The strengths of this study include the richness of the parent study, which possesses granular clinical data that allows for the assessment of a composite critical care outcome based on research-quality, as opposed to administrative, data. However, the study is limited by the extent of the variables available for analysis in the original, its inclusion of primarily major academic medical centers, and the data collection time frame from 1999 to 2002, all of which may render the results less generalizable and less relevant to contemporary clinical practice. It is also limited by its inclusion only of patients who underwent cesarean delivery which may impact generalizability and introduce bias into the results. Prior research has already demonstrated differences in cesarean section rates by race [21]. Finally, the study is limited by the assumption that all components in the critical care composite represent true care escalations, which may vary based on individual hospital standards of practice.

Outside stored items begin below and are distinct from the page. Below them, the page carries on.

Definition set_heap (v : list ModernBubble) (st : Screen) : Screen :=
  mkScreen v (children st) (current_bubble st) (backend_available st)
    (status_label st) (text_input st) (text_input_focus st)
    (_scroll_scheduled st) (_last_scroll_time st) (_pending_chunks st)
    (_text_update_scheduled st) (clock st) (threads st) (now st)
    (scrolls st) (batches st).
Definition set_children (v : list ref) (st : Screen) : Screen :=
  mkScreen (heap st) v (current_bubble st) (backend_available st)
    (status_label st) (text_input st) (text_input_focus st)
    (_scroll_scheduled st) (_last_scroll_time st) (_pending_chunks st)
    (_text_update_scheduled st) (clock st) (threads st) (now st)
    (scrolls st) (batches st).
Definition set_current_bubble (v : option ref) (st : Screen) : Screen :=
  mkScreen (heap st) (children st) v (backend_available st)
    (status_label st) (text_input st) (text_input_focus st)
    (_scroll_scheduled st) (_last_scroll_time st) (_pending_chunks st)
    (_text_update_scheduled st) (clock st) (threads st) (now st)
    (scrolls st) (batches st).
Definition set_backend_available (v : bool) (st : Screen) : Screen :=
  mkScreen (heap st) (children st) (current_bubble st) v (status_label st)
    (text_input st) (text_input_focus st) (_scroll_scheduled st)
    (_last_scroll_time st) (_pending_chunks st) (_text_update_scheduled st)
    (clock st) (threads st) (now st) (scrolls st) (batches st).
Definition set_status_label (v : str) (st : Screen) : Screen :=
  mkScreen (heap st) (children st) (current_bubble st)
    (backend_available st) v (text_input st) (text_input_focus st)
    (_scroll_scheduled st) (_last_scroll_time st) (_pending_chunks st)
    (_text_update_scheduled st) (clock st) (threads st) (now st)
    (scrolls st) (batches st).
Definition set_text_input (v : str) (st : Screen) : Screen :=
  mkScreen (heap st) (children st) (current_bubble st)
    (backend_available st) (status_label st) v (text_input_focus st)
    (_scroll_scheduled st) (_last_scroll_time st) (_pending_chunks st)
    (_text_update_scheduled st) (clock st) (threads st) (now st)
    (scrolls st) (batches st).
Definition set_text_input_focus (v : bool) (st : Screen) : Screen :=
  mkScreen (heap st) (children st) (current_bubble st)
    (backend_available st) (status_label st) (text_input st) v
    (_scroll_scheduled st) (_last_scroll_time st) (_pending_chunks st)
    (_text_update_scheduled st) (clock st) (threads st) (now st)
    (scrolls st) (batches st).
Definition set_scroll_scheduled (v : bool) (st : Screen) : Screen :=
  mkScreen (heap st) (children st) (current_bubble st)
    (backend_available st) (status_label st) (text_input st)
    (text_input_focus st) v (_last_scroll_time st) (_pending_chunks st)
    (_text_update_scheduled st) (clock st) (threads st) (now st)
    (scrolls st) (batches st).
Definition set_last_scroll_time (v : Z) (st : Screen) : Screen :=
  mkScreen (heap st) (children st) (current_bubble st)
    (backend_available st) (status_label st) (text_input st)
    (text_input_focus st) (_scroll_scheduled st) v (_pending_chunks st)
    (_text_update_scheduled st) (clock st) (threads st) (now st)
    (scrolls st) (batches st).
Definition set_pending_chunks (v : list str) (st : Screen) : Screen :=
  mkScreen (heap st) (children st) (current_bubble st)
    (backend_available st) (status_label st) (text_input st)
    (text_input_focus st) (_scroll_scheduled st) (_last_scroll_time st) v
    (_text_update_scheduled st) (clock st) (threads st) (now st)
    (scrolls st) (batches st).
Definition set_text_update_scheduled (v : bool) (st : Screen) : Screen :=
  mkScreen (heap st) (children st) (current_bubble st)
    (backend_available st) (status_label st) (text_input st)
    (text_input_focus st) (_scroll_scheduled st) (_last_scroll_time st)
    (_pending_chunks st) v (clock st) (threads st) (now st) (scrolls st)
    (batches st).
Definition set_clock (v : list (Z * task)) (st : Screen) : Screen :=
  mkScreen (heap st) (children st) (current_bubble st)
    (backend_available st) (status_label st) (text_input st)
    (text_input_focus st) (_scroll_scheduled st) (_last_scroll_time st)
    (_pending_chunks st) (_text_update_scheduled st) v (threads st) (now st)
    (scrolls st) (batches st).
Definition set_threads (v : list thread) (st : Screen) : Screen :=
  mkScreen (heap st) (children st) (current_bubble st)
    (backend_available st) (status_label st) (text_input st)
    (text_input_focus st) (_scroll_scheduled st) (_last_scroll_time st)
    (_pending_chunks st) (_text_update_scheduled st) (clock st) v (now st)
    (scrolls st) (batches st).
Definition set_now (v : Z) (st : Screen) : Screen :=
  mkScreen (heap st) (children st) (current_bubble st)
    (backend_available st) (status_label st) (text_input st)
    (text_input_focus st) (_scroll_scheduled st) (_last_scroll_time st)
    (_pending_chunks st) (_text_update_scheduled st) (clock st) (threads st)
    v (scrolls st) (batches st).
Definition set_scrolls (v : list Z) (st : Screen) : Screen :=
  mkScreen (heap st) (children st) (current_bubble st)
    (backend_available st) (status_label st) (text_input st)
    (text_input_focus st) (_scroll_scheduled st) (_last_scroll_time st)
    (_pending_chunks st) (_text_update_scheduled st) (clock st) (threads st)
    (now st) v (batches st).
Definition set_batches (v : list str) (st : Screen) : Screen :=
  mkScreen (heap st) (children st) (current_bubble st)
    (backend_available st) (status_label st) (text_input st)
    (text_input_focus st) (_scroll_scheduled st) (_last_scroll_time st)
    (_pending_chunks st) (_text_update_scheduled st) (clock st) (threads st)
    (now st) (scrolls st) v.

Racial disparities in obstetric outcomes remain a pervasive problem in obstetrics and every effort must be taken to understand and address them. This study sheds light on the role that escalation of care may play in yielding these disparate outcomes. Given that there is a known morbidity and mortality differential across racial and ethnic groups, the parity observed in critical care interventions in this study suggests a possible failure to intervene on behalf of patients from minority backgrounds. This is ultimately a concern that must be targeted as part of our efforts to reduce maternal morbidity and mortality and racial disparities.